## Work instruction
In the records below, find every line with the word "Program" and copy it.

## Data
Lemma desktop_identity_round_trip_witness :
  key_name (L "C:#Program Files#Cam#cam.exe") ∧
  encode_path (exe (desktop_row (L "C:#Program Files#Cam#cam.exe") 50 80)) =
  L "C:#Program Files#Cam#cam.exe".
Proof.
  assert (key_name (L "C:#Program Files#Cam#cam.exe")) as Hname.
  { unfold key_name. apply (bool_decide_unpack _). vm_compute. exact I. }
  split; [exact Hname|].
  exact (desktop_identity_round_trip _ 50 80 Hname).
Defined.

(** C7.  A Packaged row shows the key name as [app] and has an empty
    [exe].  A Desktop row has the decoded path as [exe]: the text of the
    key name, character by character, with a path separator wherever the
    name has ['#'] and the character of the name everywhere else.  Its
    [app] is the final component of that path: the text after the last
    separator. *)
Theorem row_identity_fields :
  (∀ subkey start stop,
     let r := packaged_row subkey start stop in
     kind r = L "Packaged" ∧ app r = subkey ∧ exe r = [] ∧
     startFt r = start ∧ stopFt r = stop) ∧
  (∀ n2 start stop,
     let r := desktop_row n2 start stop in
     kind r = L "Desktop" ∧
     length (exe r) = length n2 ∧
     (∀ (i : nat) c, n2 !! i = Some c →
        (c = ch_hash → exe r !! i = Some ch_backslash) ∧
        (c ≠ ch_hash → exe r !! i = Some c)) ∧
     final_component (exe r) (app r) ∧
     startFt r = start ∧ stopFt r = stop).
Proof.
  split.
  - intros. by split_and!.
  - intros n2 start stop. cbv zeta. split_and!; try done.
    + simpl. apply ReplaceAll_length.
    + intros i c Hc. simpl. rewrite ReplaceAll_lookup, Hc. simpl. split.
      * intros ->. by rewrite Z.eqb_refl.
      * intros Hne. apply Z.eqb_neq in Hne. by rewrite Hne.
    + apply LeafName_spec.
Qed.

Lemma row_identity_fields_witness :
  L "C:#app.exe" !! 2%nat = Some ch_hash ∧
  exe (desktop_row (L "C:#app.exe") 50 80) !! 2%nat = Some ch_backslash ∧
  L "C:#app.exe" !! 3%nat = Some 97 ∧
  exe (desktop_row (L "C:#app.exe") 50 80) !! 3%nat = Some 97.
Proof.
  destruct (proj2 row_identity_fields (L "C:#app.exe") 50 80)
    as (_ & _ & Hexe & _).
  split_and!; [reflexivity| |reflexivity|].
  - exact (proj1 (Hexe 2%nat ch_hash eq_refl) eq_refl).
  - exact (proj2 (Hexe 3%nat 97 eq_refl) ltac:(discriminate)).
Defined.

(** C10.  In a Desktop row the [exe] text holds no ['#'] (each one of the
    stored name has become a path separator) and the [app] text holds no
    separator, neither ['\\'] nor ['/'].  This is so for the row as it is
    built and for every Desktop row that [LoadConsentStore] returns. *)
Theorem desktop_row_marker_free :
  (∀ n2 start stop,
     (ch_hash ∉ exe (desktop_row n2 start stop)) ∧
     Forall (fun c => ¬ is_sep c) (app (desktop_row n2 start stop))) ∧
  (∀ hkcu out0 out r,
     LoadConsentStore hkcu out0 out → r ∈ out → kind r = L "Desktop" →
     (ch_hash ∉ exe r) ∧ Forall (fun c => ¬ is_sep c) (app r)).
Proof.
  assert (∀ n2 start stop,
     (ch_hash ∉ exe (desktop_row n2 start stop)) ∧
     Forall (fun c => ¬ is_sep c) (app (desktop_row n2 start stop))) as Hrow.
  { intros. simpl. split; [by apply ReplaceAll_removes|apply LeafName_no_sep]. }
  split; [exact Hrow|].
  intros hkcu out0 out r Hload Hr Hkind.
  destruct (LoadConsentStore_origin _ _ _ _ Hload Hr)
    as [(? & ? & ? & ->)|(? & ? & ? & ->)]; [apply Hrow|done].
Qed.

Lemma desktop_row_marker_free_witness :
  LoadConsentStore (hkcu_with sample_webcam) [] sample_rows ∧
  desktop_row (L "C:#app.exe") 50 80 ∈ sample_rows ∧
  kind (desktop_row (L "C:#app.exe") 50 80) = L "Desktop" ∧
  (ch_hash ∉ exe (desktop_row (L "C:#app.exe") 50 80)) ∧
  Forall (fun c => ¬ is_sep c) (app (desktop_row (L "C:#app.exe") 50 80)).
Proof.
  assert (desktop_row (L "C:#app.exe") 50 80 ∈ sample_rows) as Hin
    by (right; left).
  split_and!; [apply sample_load|exact Hin|reflexivity|..];
    apply (proj2 desktop_row_marker_free
             (hkcu_with sample_webcam) [] sample_rows _ (sample_load []) Hin eq_refl).
Defined.

(** C6.  When the base key cannot be opened, [LoadConsentStore] returns,
    and what it returns is the empty collection: the rows held before the
    call are gone.  Rendering an empty collection gives an empty list
    view, whatever the filter. *)
Theorem unavailable_store_is_empty hkcu out0 rc :
  RegOpenKeyExW hkcu REG_WEBCAM_BASE = inl rc →
  LoadConsentStore hkcu out0 [] ∧
  (∀ out, LoadConsentStore hkcu out0 out → out = []) ∧
  (∀ (os : Win32Time) hList currentOnly,
     ListView_Populate hList [] currentOnly = Some []).
Proof.
  intros Hopen. split_and!.
  - by eapply Load_no_store.
  - intros out [rc' _|hBase rows out' Hopen' _ _]; [done|congruence].
  - done.
Qed.

Lemma unavailable_store_is_empty_witness :
  RegOpenKeyExW (mkRegKey true [] []) REG_WEBCAM_BASE = inl ERROR_FILE_NOT_FOUND ∧
  LoadConsentStore (mkRegKey true [] []) sample_rows [] ∧
  (∀ out, LoadConsentStore (mkRegKey true [] []) sample_rows out → out = []) ∧
  (∀ (os : Win32Time) hList currentOnly,
     ListView_Populate hList [] currentOnly = Some []).
Proof.
  split; [reflexivity|].
  exact (unavailable_store_is_empty (mkRegKey true [] []) sample_rows
           ERROR_FILE_NOT_FOUND eq_refl).
Defined.



(** The contract of [std::sort] by itself.  What the input determines is
    the sequence of keys (activeNow, startFt) of the output; two
    neighbouring rows with the same key may stand in either order, both
    arrangements meet the contract. *)
Lemma sort_fixes_keys_not_rows input out1 :
  std_sort_post row_before input out1 →
  (∀ out2, std_sort_post row_before input out2 →
           sort_key <$> out2 = sort_key <$> out1) ∧
  (∀ l1 a b l2, out1 = l1 ++ a :: b :: l2 → sort_key a = sort_key b →
                std_sort_post row_before input (l1 ++ b :: a :: l2)).
Proof.
  intros [Hperm1 Hsorted1]. split.
  - intros out2 [Hperm2 Hsorted2]. apply sorted_keys_unique.
    + by rewrite <- Hperm2.
    + by apply sorted_rows.
    + by apply sorted_rows.
  - intros l1 a b l2 -> Hkey. split.
    + rewrite Hperm1. apply Permutation_app_head, perm_swap.
    + apply sorted_rows, sorted_swap_equal_keys; [done|]. by apply sorted_rows.
Qed.

Lemma idle_rows_sorted : StronglySorted row_le idle_rows.
Proof. repeat constructor. Qed.

Lemma sort_fixes_keys_not_rows_witness :
  std_sort_post row_before idle_rows idle_rows ∧
  std_sort_post row_before idle_rows (reverse idle_rows).
Proof.
  assert (std_sort_post row_before idle_rows idle_rows) as Hpost.
  { split; [reflexivity|]. apply sorted_rows, idle_rows_sorted. }
  split; [exact Hpost|].
  exact (proj2 (sort_fixes_keys_not_rows idle_rows idle_rows Hpost)
           [] _ _ [] eq_refl eq_refl).
Defined.

(** ** The library's sort on short collections *)

Section InsertionFacts.
Context {A : Type} (comp : A → A → bool).






End InsertionFacts.












(** C5.  [ListView_Populate] always completes.  Without the filter the
    list view shows every row, in order; with it the list view shows the
    active rows, in order, and nothing else.  The filtered content is a
    subsequence of the unfiltered one: its lines whose Active column
    reads "Yes". *)
Theorem current_only_is_subsequence `{Win32Time} hList (src : list CamRow) :
  ∃ all cur,
    ListView_Populate hList src false = Some all ∧
    ListView_Populate hList src true = Some cur ∧
    Forall2 shows src all ∧
    Forall2 shows (List.filter activeNow src) cur ∧
    cur `sublist_of` all ∧
    cur = List.filter active_line all.
Proof.
  assert (shown false src = src) as Hall.
  { unfold shown. simpl. induction src as [|r src IH]; simpl; by f_equal. }
  assert (shown true src = List.filter activeNow src) as Hcur.
  { unfold shown. simpl. apply filter_ext. intros r. by rewrite negb_involutive. }
  destruct (mapM_render_total src) as (all & Eall & Hshows_all).
  destruct (mapM_render_total (List.filter activeNow src)) as (cur & Ecur & Hshows_cur).
  exists all, cur.
  assert (cur = List.filter active_line all) as Hfilter
    by (by eapply shows_filter_active).
  split_and!; try done.
  - by rewrite ListView_Populate_spec, Hall.
  - by rewrite ListView_Populate_spec, Hcur.
  - rewrite Hfilter. apply list_filter_sublist.
Qed.

(** C8.  A child that fails does not stop the enumeration.  When the
    enumeration call fails for a child, or the child cannot be opened, the
    loop returns the rows of the children before it followed by the rows
    of the children after it.  A child that opens always adds its row, and
    a timestamp that cannot be read is 0 in that row.  The same holds one
    level down, for the children of [NonPackaged]. *)
Theorem enumeration_skips_failed_children :
  (∀ hBase pre e post rc,
     key_subkeys hBase = pre ++ e :: post →
     RegEnumKeyExW hBase (length pre) 512 = inl rc →
     enumerate_base hBase =
     Some (flat_map (base_child hBase) pre ++ flat_map (base_child hBase) post)) ∧
  (∀ hBase pre e post subkey rc,
     key_subkeys hBase = pre ++ e :: post →
     RegEnumKeyExW hBase (length pre) 512 = inr subkey →
     RegOpenKeyExW hBase
       (if _wcsicmp subkey (L "NonPackaged") =? 0 then L "NonPackaged" else subkey)
       = inl rc →
     enumerate_base hBase =
     Some (flat_map (base_child hBase) pre ++ flat_map (base_child hBase) post)) ∧
  (∀ hBase pre e post subkey hChild,
     key_subkeys hBase = pre ++ e :: post →
     RegEnumKeyExW hBase (length pre) 512 = inr subkey →
     _wcsicmp subkey (L "NonPackaged") ≠ 0 →
     RegOpenKeyExW hBase subkey = inr hChild →
     enumerate_base hBase =
     Some (flat_map (base_child hBase) pre ++
           [packaged_row subkey (qword_or_zero hChild (L "LastUsedTimeStart"))
                                (qword_or_zero hChild (L "LastUsedTimeStop"))] ++
           flat_map (base_child hBase) post)) ∧
  (∀ hNp out pre e post rc,
     key_subkeys hNp = pre ++ e :: post →
     RegEnumKeyExW hNp (length pre) 1024 = inl rc →
     enumerate_nonpackaged hNp out =
     Some (out ++ flat_map (desktop_child hNp) pre ++
                  flat_map (desktop_child hNp) post)) ∧
  (∀ hNp out pre e post n2 rc,
     key_subkeys hNp = pre ++ e :: post →
     RegEnumKeyExW hNp (length pre) 1024 = inr n2 →
     RegOpenKeyExW hNp n2 = inl rc →
     enumerate_nonpackaged hNp out =
     Some (out ++ flat_map (desktop_child hNp) pre ++
                  flat_map (desktop_child hNp) post)) ∧
  (∀ hNp out pre e post n2 hItem,
     key_subkeys hNp = pre ++ e :: post →
     RegEnumKeyExW hNp (length pre) 1024 = inr n2 →
     RegOpenKeyExW hNp n2 = inr hItem →
     enumerate_nonpackaged hNp out =
     Some (out ++ flat_map (desktop_child hNp) pre ++
           [desktop_row n2 (qword_or_zero hItem (L "LastUsedTimeStart"))
                           (qword_or_zero hItem (L "LastUsedTimeStop"))] ++
           flat_map (desktop_child hNp) post)) ∧
  (∀ hKey valueName rc,
     RegGetValueW_qword hKey valueName = inl rc →
     RegGetQword hKey valueName 0 = (false, 0) ∧
     qword_or_zero hKey valueName = 0).
Proof.
  split_and!.
  - intros hBase pre e post rc Hsub Hrr. at_child Hsub Hrr.
    unfold base_child at 2. by rewrite Hrr.
  - intros hBase pre e post subkey rc Hsub Hrr Hopen. at_child Hsub Hrr.
    unfold base_child at 2. rewrite Hrr.
    destruct (_wcsicmp subkey (L "NonPackaged") =? 0); by rewrite Hopen.
  - intros hBase pre e post subkey hChild Hsub Hrr Hnp Hopen. at_child Hsub Hrr.
    unfold base_child at 2. rewrite Hrr.
    apply Z.eqb_neq in Hnp. by rewrite Hnp, Hopen.
  - intros hNp out pre e post rc Hsub Hrr. at_child Hsub Hrr.
    unfold desktop_child at 2. by rewrite Hrr.
  - intros hNp out pre e post n2 rc Hsub Hrr Hopen. at_child Hsub Hrr.
    unfold desktop_child at 2. by rewrite Hrr, Hopen.
  - intros hNp out pre e post n2 hItem Hsub Hrr Hopen. at_child Hsub Hrr.
    unfold desktop_child at 2. by rewrite Hrr, Hopen.
  - intros hKey valueName rc Hget. unfold RegGetQword, qword_or_zero.
    by rewrite Hget.
Qed.

Lemma enumeration_skips_failed_children_witness :
  enumerate_base faulty_webcam = Some faulty_rows ∧
  enumerate_nonpackaged faulty_nonpackaged [] =
    Some [desktop_row (L "C:#Tools#cam.exe") 0 40] ∧
  RegGetQword nostop_key (L "LastUsedTimeStop") 0 = (false, 0).
Proof.
  destruct enumeration_skips_failed_children
    as (Henum & Hopen & Hrow & Henum2 & Hopen2 & Hrow2 & Hvalue).
  pose proof (Henum faulty_webcam [locked_child] long_child
    [(L "NoStop", nostop_key); (L "nonpackaged", faulty_nonpackaged);
     (L "App1", usage 100 0)] ERROR_MORE_DATA eq_refl eq_refl) as W1.
  pose proof (Hopen faulty_webcam [] locked_child
    [long_child; (L "NoStop", nostop_key); (L "nonpackaged", faulty_nonpackaged);
     (L "App1", usage 100 0)] (L "Locked") ERROR_ACCESS_DENIED
    eq_refl eq_refl eq_refl) as W2.
  pose proof (Hrow faulty_webcam [locked_child; long_child] (L "NoStop", nostop_key)
    [(L "nonpackaged", faulty_nonpackaged); (L "App1", usage 100 0)]
    (L "NoStop") nostop_key eq_refl eq_refl ltac:(vm_compute; discriminate)
    eq_refl) as W3.
  pose proof (Henum2 faulty_nonpackaged [] [locked_exe] long_exe
    [(L "C:#Tools#cam.exe", cam_key)] ERROR_MORE_DATA eq_refl eq_refl) as W4.
  pose proof (Hopen2 faulty_nonpackaged [] [] locked_exe
    [long_exe; (L "C:#Tools#cam.exe", cam_key)] (L "C:#locked.exe")
    ERROR_ACCESS_DENIED eq_refl eq_refl eq_refl) as W5.
  pose proof (Hrow2 faulty_nonpackaged [] [locked_exe; long_exe]
    (L "C:#Tools#cam.exe", cam_key) [] (L "C:#Tools#cam.exe") cam_key
    eq_refl eq_refl eq_refl) as W6.
  pose proof (Hvalue nostop_key (L "LastUsedTimeStop") ERROR_FILE_NOT_FOUND
    eq_refl) as [W7 _].
  split_and!; [exact W1|exact W6|exact W7].
Defined.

## Written solution
  key_name (L "C:#Program Files#Cam#cam.exe") ∧
  encode_path (exe (desktop_row (L "C:#Program Files#Cam#cam.exe") 50 80)) =
  L "C:#Program Files#Cam#cam.exe".
  assert (key_name (L "C:#Program Files#Cam#cam.exe")) as Hname.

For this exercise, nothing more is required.